«Riforma della giustizia, il rapporto cittadini-Stato cambia» per Violante

«Riforma della giustizia, il rapporto cittadini-Stato cambia» per Violante
di Generoso Picone
Domenica 1 Agosto 2021, 09:28
4 Minuti di Lettura

Luciano Violante, per consegnare il significato che vede alla base del progetto di riforma della Giustizia, recupera una parola dalla Bibbia, Tsedaqa: «Vuol dire riconciliazione. spiega l'ex magistrato, esponente di rilievo del Pci e dei Ds, quindi presidente della Camera  La filosofia dell'impianto di cui si sta discutendo è racchiusa in questo termine».

Riconciliazione?
«Credo che chiarisca il nocciolo della questione.

La riforma cambia il rapporto tra cittadino e Stato. Nel processo attuale il giudice del dibattimento è una sorta di contabile della pena che si limita a stabilire la durata della separazione del condannato dalla società attraverso la reclusione nel carcere. Il condannato può espiare la sua condanna in un carcere-inferno o in un carcere modello. Nella riforma il magistrato del dibattimento viene, invece, chiamato a prendersi cura del condannato. Avendo conosciuto i fatti può stabilire la sanzione più giusta perché, ferma la punizione, sia ricostituito il rapporto con la società, infranto dal reato. Lo Stato guadagna un cittadino. La criminalità perde un potenziale manovale. Mi ha fatto tornare in mente un episodio all'inizio della mia carriera di giudice».

Quale?
«Era una delle mie prime udienze. Avevo 26 anni, alcuni da volontariato in carcere. Si decise di condannare un ventitreenne a 7 anni.
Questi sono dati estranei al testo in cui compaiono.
(* ===== verification/DocCheck.v ===== *)
(** * DocCheck: the blocking validation of the document

    [validate_week_and_batch_fields] (lines 68-106 of [forecast_club.js])
    runs on the [validate] event, before the document is saved.  It walks
    the rows of [frm.doc.items] and the four weeks of each row, collects
    an error for each week that has a quantity and no batch, and when
    there is one shows them all in one red dialog and clears
    [frappe.validated].  The theorems relate the two nested loops to a
    list comprehension, give the whole effect of the function, and derive
    the order, the number and the text of the errors: which texts are
    errors of a table, that the row number of an error reads back from
    its text, that there is one error, a text of its own, for each week
    in violation, and that the message of the dialog splits at its tags
    into the errors again. *)

From Stdlib Require Import Ascii.
From S2P Require Import Prelude Eff JsValue Format Client Form.

Import Client.

Module DocCheck.

Import ForecastClub.


(** ** Specification *)

(** The quantity a field of a row stands for. *)
Definition quantity (r : row) (f : string) : Z := Js.num_or_zero (field r f).

(** The rule of the error: the week has a quantity other than zero and
    its batch count is zero or missing. *)
Definition violates (r : row) (m : mapping) : bool :=
  negb (bool_decide (quantity r (week m) = 0%Z)) && bool_decide (quantity r (batch m) = 0%Z).

(** The error of a week of a row, if it has one. *)
Definition week_error (idx : nat) (r : row) (m : mapping) : list string :=
  if violates r m
  then [row_error_message idx (label m) (Js.VNum (quantity r (week m)))]
  else [].

(** The errors of a row, week after week. *)
Definition row_errors (idx : nat) (r : row) : list string :=
  concat (week_error idx r <$> week_batch_mapping).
Io chiesi ai miei colleghi: lo condanniamo a sette anni di cosa? Mi guardarono straniti, come se fossi stato un marziano. Ecco, la riforma Cartabia si pone il problema del che cosa. Questa la ragione per cui valuto positivamente la sua filosofia».

Perché si limita alla filosofia?
«Perché occorrerà aspettare l'articolato. Si tratta di una legge delega e la sua applicazione rappresenta un momento di verifica decisivo. Penso, ad esempio, al rapporto prescrizione-improcedibilità che sotto il profilo tecnico avrà bisogno di approfondimenti. Ma se si costruisce un clima di corretta collaborazione tra governo e Parlamento, in una condizione di equilibrio proficuo, si potrà correggere dopo qualcosa che appaia suscettibile di correzione. Occorrerà poi riformare l'ordinamento giudiziario. Nelle questioni complesse nessuno può immaginare di avere preventivamente ragione. Ci si confronta e si può intervenire anche in corso d'opera con flessibilità».
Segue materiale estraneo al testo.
Lemma line_diagnostics_refines idx r :
  well_formed (line_of r) →
  line_diagnostics idx (line_of r) = Diag error <$> DocCheck.row_errors idx r.
Proof.
  intros (Hq & _). rewrite row_errors_weeks. unfold line_diagnostics. f_equal.
  apply list_fmap_ext. intros _ i _. apply week_diagnostic_refines.
  by apply (proj1 (Forall_forall _ _) Hq), elem_of_weeks.
Qed.

Lemma document_complete rows :
  validateDocument (line_of <$> rows) `sublist_of` Diag error <$> DocCheck.doc_errors rows.
Proof.
  unfold validateDocument, DocCheck.doc_errors.
  rewrite fmap_concat, imap_fmap, fmap_imap.
  apply sublist_concat, Forall2_imap_same. intros i r _. apply line_diagnostics_complete.
Qed.

Lemma document_refines rows :
  Forall (λ r, well_formed (line_of r)) rows →
  validateDocument (line_of <$> rows) = Diag error <$> DocCheck.doc_errors rows.
Proof.
  intros Hrows. unfold validateDocument, DocCheck.doc_errors.
  rewrite fmap_concat, imap_fmap, fmap_imap. f_equal.
  apply imap_ext. intros i r Hr. simpl. apply line_diagnostics_refines.
  by apply (Forall_lookup_1 _ _ _ _ Hrows Hr).
Qed.

(** The row after [calculate_totals] stands for the line with its totals
    recomputed. *)
Lemma line_of_with_totals r : line_of (Totals.with_totals r) = recomputeTotals (line_of r).
Proof.
  unfold line_of at 1, recomputeTotals, tabulate.
  rewrite !Totals.with_totals_other by by_compute.
  rewrite sum_of. unfold Totals.with_totals.
  rewrite field_insert_eq, field_insert_ne, field_insert_eq by done. done.
Qed.

(** The dialog of the code shows the diagnostic of the contract and the
    advice. *)
Lemma after_check_warn r i w :
  RowCheck.after_check r (week_field i) (batch_field i) (week_label i) w
  = warn (checkRowConsistency (line_of r) i) w.
Proof.
  unfold RowCheck.after_check, checkRowConsistency. rewrite <- lacks_batch_warns.
  destruct (lacks_batch (line_of r) i); [|done].
  unfold warn, RowCheck.warning, message. rewrite week_quantity_of.
  unfold advice. rewrite !string_app_assoc. by destruct i.
Qed.

(** The handler of a week quantity: the warning of the contract. *)
Lemma week_change_run w cdt cdn r i :
  row_at w cdt cdn = Some r →
  on_week_change i cdt cdn w = Ok tt (warn (checkRowConsistency (line_of r) i) w).
Proof.
  intros Hr. unfold on_week_change.
  by rewrite (RowCheck.check_found _ _ _ _ _ _ r), after_check_warn.
Qed.

(** The handlers the script registers for the fields of a week. *)
Lemma dispatch i :
  ForecastClubItem.handlers (week_field i) = Some (on_week_change i) ∧
  ForecastClubItem.handlers (batch_field i) = Some (on_batch_change i) ∧
  ForecastClubItem.handlers "batch_size" = Some ForecastClubItem.calculate_totals.
Proof. by destruct i. Qed.

(** The handler of a batch count: the warning of the contract, then the
    totals. *)
Lemma batch_change_run w cdt cdn r i :
  row_at w cdt cdn = Some r →
  on_batch_change i cdt cdn w
  = Ok tt (Totals.after_totals cdt cdn r (warn (checkRowConsistency (line_of r) i) w)).
Proof.
  intros Hr. unfold on_batch_change. rewrite run_bind, (week_change_run _ _ _ r) by done.
  apply Totals.calculate_totals_found.
  rewrite (row_at_locals w); [done|]. by destruct (checkRowConsistency _ _).
Qed.

(** A table without errors has no diagnostics. *)
Lemma valid_table_meets_contract (t : list row) :
  Forall DocCheck.row_valid t → validateDocument (line_of <$> t) = [].
Proof.
  intros Ht%DocCheck.doc_errors_nil. apply sublist_nil_r.
  by rewrite <- (fmap_nil (Diag error)), <- Ht at 1; apply document_complete.
Qed.

(** ** Theorems *)

(** C6. [validate_week_and_batch_fields] implements [validateDocument]:
    on a table whose quantities are not negative, the errors it collects
    are the diagnostics of the contract for the lines the rows stand for,
    the same messages in the same order, row after row and week after
    week. *)
Theorem validate_document_refines rows :
  Forall (λ r, well_formed (line_of r)) rows →
  validateDocument (line_of <$> rows) = Diag error <$> DocCheck.doc_errors rows.
Proof. apply document_refines. Qed.

Lemma validate_document_refines_witness :
  validateDocument (line_of <$> rows_of DocCheck.sample_world ["a"; "b"])
  = Diag error <$> DocCheck.doc_errors (rows_of DocCheck.sample_world ["a"; "b"]).
Proof. apply validate_document_refines. by_compute. Defined.

(** C7. [calculate_totals] implements [recomputeTotals]: the row it
    leaves stands for the line of the row it found with the two totals
    recomputed, whatever the totals were. *)
Theorem calculate_totals_refines w cdt cdn r :
  row_at w cdt cdn = Some r →
  line_of <$> row_at (final (ForecastClubItem.calculate_totals cdt cdn w)) cdt cdn
  = Some (recomputeTotals (line_of r)).
Proof.
  intros Hr. rewrite Totals.calculate_totals_final, Hr.
  rewrite (Totals.row_at_after_totals _ _ _ r) by done; simpl.
  by rewrite line_of_with_totals.
Qed.

Lemma calculate_totals_refines_witness :
  line_of <$> row_at (final (ForecastClubItem.calculate_totals child_doctype "row1"
                               Totals.sample_world)) child_doctype "row1"
  = Some (recomputeTotals (line_of Totals.sample_row)).
Proof. by apply calculate_totals_refines. Defined.

(** C8. The handler of a week quantity implements [checkRowConsistency]:
    on a row that exists it returns, and it shows a dialog exactly when
    the contract gives a diagnostic for the line and the week, with the
    message of the diagnostic followed by a sentence of advice; it
    changes nothing else. *)
Theorem row_check_refines w cdt cdn r i :
  row_at w cdt cdn = Some r →
  on_week_change i cdt cdn w = Ok tt (warn (checkRowConsistency (line_of r) i) w).
Proof. apply week_change_run. Qed.

Lemma row_check_refines_witness :
  on_week_change W1 child_doctype "a" RowCheck.sample_world
  = Ok tt (warn (checkRowConsistency (line_of RowCheck.row_without_batch) W1)
             RowCheck.sample_world).
Proof. by apply row_check_refines. Defined.

(** The handler of a batch count implements the two operations
    the contract asks for on such a change, in its order: on a row that
    exists it returns, it shows the warning of [checkRowConsistency] for
    the line and the week if there is one and then redraws the table,
    and the row it leaves stands for the line with the totals of
    [recomputeTotals]. *)
Theorem batch_change_refines w cdt cdn r i :
  row_at w cdt cdn = Some r →
  ∃ w', on_batch_change i cdt cdn w = Ok tt w' ∧
        line_of <$> row_at w' cdt cdn = Some (recomputeTotals (line_of r)) ∧
        w_ui w' = w_ui (warn (checkRowConsistency (line_of r) i) w) ++ [RefreshField "items"].
Proof.
  intros Hr. eexists. split; [by apply batch_change_run|]. split; [|done].
  rewrite (Totals.row_at_after_totals _ _ _ r), <- line_of_with_totals; [done|].
  rewrite (row_at_locals w); [done|]. by destruct (checkRowConsistency _ _).
Qed.

Lemma batch_change_refines_witness :
  ∃ w', on_batch_change W2 child_doctype "a" DocCheck.sample_world = Ok tt w' ∧
        line_of <$> row_at w' child_doctype "a"
        = Some (recomputeTotals (line_of DocCheck.row_week2_without_batch)) ∧
        w_ui w' = w_ui (warn (checkRowConsistency
                               (line_of DocCheck.row_week2_without_batch) W2)
                          DocCheck.sample_world) ++ [RefreshField "items"].
Proof. by apply batch_change_refines. Defined.

(** C27. Whatever the rows hold, every diagnostic the contract requires
    is among the errors [validate_week_and_batch_fields] collects, in the
    same order: the code rejects every document the contract rejects. *)
Theorem validate_document_complete rows :
  validateDocument (line_of <$> rows) `sublist_of` Diag error <$> DocCheck.doc_errors rows.
Proof. apply document_complete. Qed.

(** C28. The contract of [validateDocument] is kept by every session: a
    table a save has sent to the server has no diagnostic. *)
Theorem saved_tables_meet_spec w0 w :
  Framework.reachable w0 w → Lifecycle.saved_valid w0 →
  Forall (λ t, validateDocument (line_of <$> t) = []) (w_saved w).
Proof.
  intros Hw H0. eapply Forall_impl; [|apply valid_table_meets_contract].
  by apply (Framework.blocking_sessions DocCheck.row_valid w0).
Qed.

Lemma saved_tables_meet_spec_witness :
  Forall (λ t, validateDocument (line_of <$> t) = [])
    (w_saved (Framework.run Lifecycle.session Lifecycle.start)).
Proof.
  apply (saved_tables_meet_spec Lifecycle.start); [|by constructor].
  apply Framework.reachable_run. by eexists.
Defined.

(** C29. The validation accepts exactly the rows that satisfy the domain
    rule: for a row whose quantities are not negative, no week is in error
    if and only if every week of its line with a quantity has a batch. *)
Theorem row_valid_iff_consistent r :
  well_formed (line_of r) → DocCheck.row_valid r ↔ consistent (line_of r).
Proof.
  intros Hwf. rewrite <- (DocCheck.row_errors_nil 0), <- (line_diagnostics_nil 0) by done.
  rewrite line_diagnostics_refines by done.
  split; [by intros ->|]. by intros ?%fmap_nil_inv.
Qed.

Lemma row_valid_iff_consistent_witness :
  DocCheck.row_valid DocCheck.row_with_batches
  ↔ consistent (line_of DocCheck.row_with_batches).
Proof. apply row_valid_iff_consistent. by_compute. Defined.
(** ** The refinement *)

Lemma step_abs c e w :
  good w → concrete (Table.names w) c = Some e →
  abs (step e w) = (host_step c (abs w)).1 ∧
  w_ui (step e w) = w_ui w ++ render c (host_step c (abs w)).2.
Proof.
  intros Hw [[-> ->]|(idx & f & v & cdn & Hcell & Hidx & ->)]%concrete_cell.
  - destruct Hw as (_ & _ & ? & ?). by apply submit_abs.
  - destruct (good_row w idx cdn Hw Hidx) as [r Hr].
    apply (cell_abs c idx f v (Js.VNum v) cdn r); [done..|apply Hw].
Qed.

Lemma stutter_abs c w :
  concrete (Table.names w) c = None → (host_step c (abs w)).1 = abs w.
Proof.
  unfold concrete. destruct (cell c) as [[[idx f] v]|] eqn:Hc; [|done].
  intros Hidx%fmap_None. rewrite (host_step_cell c idx f v) by done. simpl.
  rewrite list_lookup_fmap. unfold table, rows_of. fold (Table.names w).
  by rewrite list_lookup_fmap, Hidx.
Qed.

Lemma form_step_abs c w :
  good w → change_ok c →
  abs (form_step c w) = (host_step c (abs w)).1 ∧ good (form_step c w).
Proof.
  intros Hw Hc. unfold form_step.
  destruct (concrete (Table.names w) c) as [e|] eqn:He.
  - split; [by apply step_abs|by apply (good_step c)].
  - by rewrite stutter_abs.
Qed.

Lemma form_run_abs cs w :
  good w → Forall change_ok cs →
  abs (form_run cs w) = host_run cs (abs w) ∧ good (form_run cs w).
Proof.
  intros Hw Hcs. revert w Hw. induction Hcs as [|c cs Hc _ IH]; intros w Hw; [done|].
  simpl. destruct (form_step_abs c w Hw Hc) as [<- Hw']. by apply IH.
Qed.

(** ** Theorems *)

(** C14. The form refines the host of the specification, change by
    change: from a state whose table is well typed, without a row twice
    and without negative quantities, the event of a change (an edit of a
    week quantity, of a batch count or of the batch size of the row at an
    index, or a save) leads to a state that stands for the state of the
    host after that change, and what the form shows in addition is the
    rendering of the diagnostics the host returns. *)
Theorem change_refines c e w :
  good w → concrete (Table.names w) c = Some e →
  abs (step e w) = (host_step c (abs w)).1 ∧
  w_ui (step e w) = w_ui w ++ render c (host_step c (abs w)).2.
Proof. apply step_abs. Qed.

Lemma change_refines_witness :
  abs (step (SetCell "a" "w2_batch" (Js.VNum 4)) Lifecycle.start)
  = (host_step (BatchChanged 0 W2 4) (abs Lifecycle.start)).1 ∧
  w_ui (step (SetCell "a" "w2_batch" (Js.VNum 4)) Lifecycle.start)
  = w_ui Lifecycle.start
    ++ render (BatchChanged 0 W2 4) (host_step (BatchChanged 0 W2 4) (abs Lifecycle.start)).2.
Proof. apply change_refines; [by_compute|done]. Defined.

(** Every session of edits and saves of the form is a run of the
    host: from a state as above and for changes whose values are not
    negative, the state the form reaches stands for the state the host
    reaches by the same changes, with the same lines and the same
    submitted documents. *)
Theorem session_refines cs w :
  good w → Forall change_ok cs → abs (form_run cs w) = host_run cs (abs w).
Proof. intros Hw Hcs. by apply form_run_abs. Qed.

Lemma session_refines_witness :
  abs (form_run scenario Lifecycle.start) = host_run scenario (abs Lifecycle.start).
Proof. apply session_refines; by_compute. Defined.

(** The states of the refinement are kept by every change: after
    any sequence of changes with values that are not negative the table
    is still well typed, has no row twice and has no negative quantity. *)
Theorem session_good cs w : good w → Forall change_ok cs → good (form_run cs w).
Proof. intros Hw Hcs. by apply form_run_abs. Qed.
Non la sorprende che l'opposizione provenga soprattutto dalla Magistratura?
«Anche Fdi si è opposta. Ma lei ha colto un punto importante. Però distinguerei tra le modalità di critica e di opposizione. Alcune divergenze per terrorismo, criminalità organizzata e droga mi paiono superate. Forse si guarda con preoccupazione al Comitato per il monitoraggio sull'efficienza della giustizia penale, previsto dalla riforma. Se si vuole raggiungere l'obiettivo dell'efficienza e dello snellimento è necessario adottare queste verifiche. Se c'è un problema di organizzazione, si provveda, non facendo pagare ai cittadini le carenze della Pubblica Amministrazione. Credo poi che il Parlamento debba essere informato nella relazione annuale del Ministro della Giustizia dei casi di magistrati imputati, arrestati o condannati. I condannati che giudizio hanno avuto sulla loro professionalità? Funzionano questi giudizi? Credo sia opportuno disporre di questi elementi per poter riformare con efficacia».

È anche un segno dei tempi?
«Temo che i no a priori rischino di aggravare la crisi di legittimazione della Magistratura. Mi auguro che essa possa concorrere a costruire un processo penale nuovo, diventando protagonista e non antagonista di questo cambio radicale di cultura. Il fatto è che è saltato il confine netto tra lo spazio politico e quello giuridico con lo stravolgimento dei rispettivi compiti: di fronte all'abdicazione della politica, il giudice è diventato il gestore di regole confuse. Il sovrano dello Stato di eccezione, direbbe Carl Schmitt. Biagio de Giovanni ha studiato con raffinata attenzione questo tema».

Lei, tre anni fa, scrisse proprio con Cartabia il libro Giustizia e Mito. Si può dire che lo schema di riforma provenga da quelle riflessioni?
«Sarebbe una inelegante vanteria. Posso dire che dobbiamo tornare alla Costituzione, che indica un diverso scopo della pena, come rieducazione e recupero. Riconciliazione, appunto».